*** Opening of RECORDS TO USE ***

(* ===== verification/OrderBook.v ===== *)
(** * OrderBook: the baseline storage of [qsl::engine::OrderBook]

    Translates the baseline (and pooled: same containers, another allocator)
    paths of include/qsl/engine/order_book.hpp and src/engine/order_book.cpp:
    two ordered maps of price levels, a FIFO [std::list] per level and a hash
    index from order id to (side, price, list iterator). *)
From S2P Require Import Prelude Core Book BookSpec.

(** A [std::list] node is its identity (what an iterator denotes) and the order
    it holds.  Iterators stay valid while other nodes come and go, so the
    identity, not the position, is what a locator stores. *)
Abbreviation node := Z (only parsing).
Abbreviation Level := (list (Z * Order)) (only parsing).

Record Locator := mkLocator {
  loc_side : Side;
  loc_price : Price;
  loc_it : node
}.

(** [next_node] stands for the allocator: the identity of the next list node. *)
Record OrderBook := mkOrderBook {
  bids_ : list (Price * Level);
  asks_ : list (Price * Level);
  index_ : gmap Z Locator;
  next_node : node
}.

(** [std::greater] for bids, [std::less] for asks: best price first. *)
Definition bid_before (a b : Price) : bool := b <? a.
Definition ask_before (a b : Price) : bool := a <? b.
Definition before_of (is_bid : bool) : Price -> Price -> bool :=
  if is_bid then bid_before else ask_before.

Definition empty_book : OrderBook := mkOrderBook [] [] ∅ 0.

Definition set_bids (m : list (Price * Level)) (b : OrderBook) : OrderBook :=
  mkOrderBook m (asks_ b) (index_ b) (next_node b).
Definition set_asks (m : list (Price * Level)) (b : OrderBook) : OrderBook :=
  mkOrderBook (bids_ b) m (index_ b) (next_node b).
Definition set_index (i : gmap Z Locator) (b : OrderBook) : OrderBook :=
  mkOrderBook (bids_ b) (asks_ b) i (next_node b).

*** Close of RECORDS TO USE ***

ABOUT THIS TASK —
This exercise calls for the lines from the one holding "next_node : node" through the end of the entries, transcribed exactly and with nothing more.

SOLUTION TO THIS EXERCISE —
  next_node : node
}.

(** [std::greater] for bids, [std::less] for asks: best price first. *)
Definition bid_before (a b : Price) : bool := b <? a.
Definition ask_before (a b : Price) : bool := a <? b.
Definition before_of (is_bid : bool) : Price -> Price -> bool :=
  if is_bid then bid_before else ask_before.

Definition empty_book : OrderBook := mkOrderBook [] [] ∅ 0.

Definition set_bids (m : list (Price * Level)) (b : OrderBook) : OrderBook :=
  mkOrderBook m (asks_ b) (index_ b) (next_node b).
Definition set_asks (m : list (Price * Level)) (b : OrderBook) : OrderBook :=
  mkOrderBook (bids_ b) m (index_ b) (next_node b).
Definition set_index (i : gmap Z Locator) (b : OrderBook) : OrderBook :=
  mkOrderBook (bids_ b) (asks_ b) i (next_node b).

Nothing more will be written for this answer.